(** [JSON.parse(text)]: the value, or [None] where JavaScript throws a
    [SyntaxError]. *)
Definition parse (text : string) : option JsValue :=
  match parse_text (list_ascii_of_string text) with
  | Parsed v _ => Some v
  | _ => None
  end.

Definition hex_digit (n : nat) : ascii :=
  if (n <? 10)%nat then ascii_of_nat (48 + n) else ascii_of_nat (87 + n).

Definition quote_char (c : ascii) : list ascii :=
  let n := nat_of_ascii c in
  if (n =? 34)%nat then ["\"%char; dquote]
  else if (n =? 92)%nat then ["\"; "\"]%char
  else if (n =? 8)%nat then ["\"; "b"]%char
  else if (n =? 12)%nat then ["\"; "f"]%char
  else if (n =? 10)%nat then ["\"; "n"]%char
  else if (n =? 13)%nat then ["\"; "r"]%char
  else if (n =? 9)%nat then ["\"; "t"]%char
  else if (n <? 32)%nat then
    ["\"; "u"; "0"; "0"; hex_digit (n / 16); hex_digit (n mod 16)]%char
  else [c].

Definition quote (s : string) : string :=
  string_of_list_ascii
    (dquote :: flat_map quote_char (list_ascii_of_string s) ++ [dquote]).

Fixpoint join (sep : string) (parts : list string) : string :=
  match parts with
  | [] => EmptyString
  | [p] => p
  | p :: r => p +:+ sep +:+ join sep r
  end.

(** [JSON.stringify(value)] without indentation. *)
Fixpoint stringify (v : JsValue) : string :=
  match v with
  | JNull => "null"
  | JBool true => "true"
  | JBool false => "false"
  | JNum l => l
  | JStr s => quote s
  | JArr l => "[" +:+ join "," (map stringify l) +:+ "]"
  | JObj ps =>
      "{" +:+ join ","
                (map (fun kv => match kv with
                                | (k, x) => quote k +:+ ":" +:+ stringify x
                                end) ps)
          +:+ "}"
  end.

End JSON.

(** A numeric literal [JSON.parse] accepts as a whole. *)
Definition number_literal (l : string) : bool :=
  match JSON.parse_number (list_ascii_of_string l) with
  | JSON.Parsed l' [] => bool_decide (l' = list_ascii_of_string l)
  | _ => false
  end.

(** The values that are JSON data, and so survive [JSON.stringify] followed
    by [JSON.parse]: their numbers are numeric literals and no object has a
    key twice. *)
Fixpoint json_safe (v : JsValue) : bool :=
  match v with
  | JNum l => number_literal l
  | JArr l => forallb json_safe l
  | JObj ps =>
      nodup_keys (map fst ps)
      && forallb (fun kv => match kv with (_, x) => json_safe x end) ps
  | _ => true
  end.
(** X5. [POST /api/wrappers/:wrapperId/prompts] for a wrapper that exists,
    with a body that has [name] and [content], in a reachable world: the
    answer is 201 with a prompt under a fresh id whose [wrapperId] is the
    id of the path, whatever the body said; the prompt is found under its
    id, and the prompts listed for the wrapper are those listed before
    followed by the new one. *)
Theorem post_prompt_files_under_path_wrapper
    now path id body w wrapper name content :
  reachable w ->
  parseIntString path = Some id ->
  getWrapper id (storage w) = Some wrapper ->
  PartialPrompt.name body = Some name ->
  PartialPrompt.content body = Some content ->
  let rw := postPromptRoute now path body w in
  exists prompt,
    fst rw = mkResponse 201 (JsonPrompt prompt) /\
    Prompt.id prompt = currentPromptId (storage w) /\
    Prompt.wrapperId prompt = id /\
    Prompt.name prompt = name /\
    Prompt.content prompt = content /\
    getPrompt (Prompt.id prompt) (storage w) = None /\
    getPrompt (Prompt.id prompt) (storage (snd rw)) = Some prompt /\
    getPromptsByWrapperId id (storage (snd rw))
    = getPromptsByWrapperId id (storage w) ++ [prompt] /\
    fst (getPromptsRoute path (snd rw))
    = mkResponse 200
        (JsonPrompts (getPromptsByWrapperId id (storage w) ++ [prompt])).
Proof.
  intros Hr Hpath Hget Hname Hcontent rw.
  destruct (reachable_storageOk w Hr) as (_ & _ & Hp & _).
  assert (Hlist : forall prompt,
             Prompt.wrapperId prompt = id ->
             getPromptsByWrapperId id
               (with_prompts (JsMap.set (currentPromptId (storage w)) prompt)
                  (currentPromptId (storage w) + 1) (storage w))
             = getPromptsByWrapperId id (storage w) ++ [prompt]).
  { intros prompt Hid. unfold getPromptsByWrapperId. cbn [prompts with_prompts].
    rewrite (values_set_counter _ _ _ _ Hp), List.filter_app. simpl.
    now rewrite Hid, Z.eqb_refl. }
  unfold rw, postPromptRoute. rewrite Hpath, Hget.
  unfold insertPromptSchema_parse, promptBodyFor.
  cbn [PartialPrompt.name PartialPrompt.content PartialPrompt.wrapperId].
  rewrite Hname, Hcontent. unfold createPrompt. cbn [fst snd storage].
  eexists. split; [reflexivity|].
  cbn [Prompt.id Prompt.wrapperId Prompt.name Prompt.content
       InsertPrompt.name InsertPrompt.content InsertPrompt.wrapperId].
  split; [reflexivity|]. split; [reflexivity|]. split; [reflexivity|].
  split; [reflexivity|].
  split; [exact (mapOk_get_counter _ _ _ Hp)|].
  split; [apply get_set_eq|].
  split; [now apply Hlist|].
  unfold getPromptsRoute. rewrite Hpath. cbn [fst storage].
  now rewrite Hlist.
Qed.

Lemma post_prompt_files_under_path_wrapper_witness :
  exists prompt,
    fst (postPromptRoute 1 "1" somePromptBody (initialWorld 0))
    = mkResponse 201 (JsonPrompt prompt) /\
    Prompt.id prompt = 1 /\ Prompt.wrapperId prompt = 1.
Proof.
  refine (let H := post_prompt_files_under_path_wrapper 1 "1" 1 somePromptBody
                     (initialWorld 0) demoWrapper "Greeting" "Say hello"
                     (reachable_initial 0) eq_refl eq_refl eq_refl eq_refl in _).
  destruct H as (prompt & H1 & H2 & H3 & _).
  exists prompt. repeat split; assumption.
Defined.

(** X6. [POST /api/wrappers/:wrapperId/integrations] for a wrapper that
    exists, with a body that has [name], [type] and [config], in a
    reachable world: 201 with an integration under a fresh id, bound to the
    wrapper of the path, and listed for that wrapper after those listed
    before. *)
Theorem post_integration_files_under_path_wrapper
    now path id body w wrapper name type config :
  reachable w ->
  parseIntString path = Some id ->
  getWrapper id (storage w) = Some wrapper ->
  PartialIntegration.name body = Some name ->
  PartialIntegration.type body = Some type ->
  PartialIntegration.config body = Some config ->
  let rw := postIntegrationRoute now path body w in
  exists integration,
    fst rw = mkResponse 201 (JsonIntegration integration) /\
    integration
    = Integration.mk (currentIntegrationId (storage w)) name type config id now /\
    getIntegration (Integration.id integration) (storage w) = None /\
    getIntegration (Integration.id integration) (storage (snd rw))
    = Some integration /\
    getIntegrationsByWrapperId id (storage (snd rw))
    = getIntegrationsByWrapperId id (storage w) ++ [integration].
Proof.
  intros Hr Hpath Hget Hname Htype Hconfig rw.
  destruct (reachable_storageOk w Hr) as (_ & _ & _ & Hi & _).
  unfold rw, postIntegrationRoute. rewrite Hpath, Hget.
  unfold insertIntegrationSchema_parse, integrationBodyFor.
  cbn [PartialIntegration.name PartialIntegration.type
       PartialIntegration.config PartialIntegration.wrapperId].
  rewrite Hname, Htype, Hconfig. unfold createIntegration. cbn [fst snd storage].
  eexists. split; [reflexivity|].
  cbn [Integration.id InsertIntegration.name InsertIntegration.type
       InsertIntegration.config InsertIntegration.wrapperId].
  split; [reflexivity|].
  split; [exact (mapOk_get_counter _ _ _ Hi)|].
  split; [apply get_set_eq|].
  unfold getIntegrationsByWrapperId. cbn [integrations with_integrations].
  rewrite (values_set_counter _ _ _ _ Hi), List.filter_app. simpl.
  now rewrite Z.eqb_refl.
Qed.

____

Required action ::
Could you return all lines from the records that include the word "text"?

Solution to this problem ::
(** [JSON.parse(text)]: the value, or [None] where JavaScript throws a
Definition parse (text : string) : option JsValue :=
  match parse_text (list_ascii_of_string text) with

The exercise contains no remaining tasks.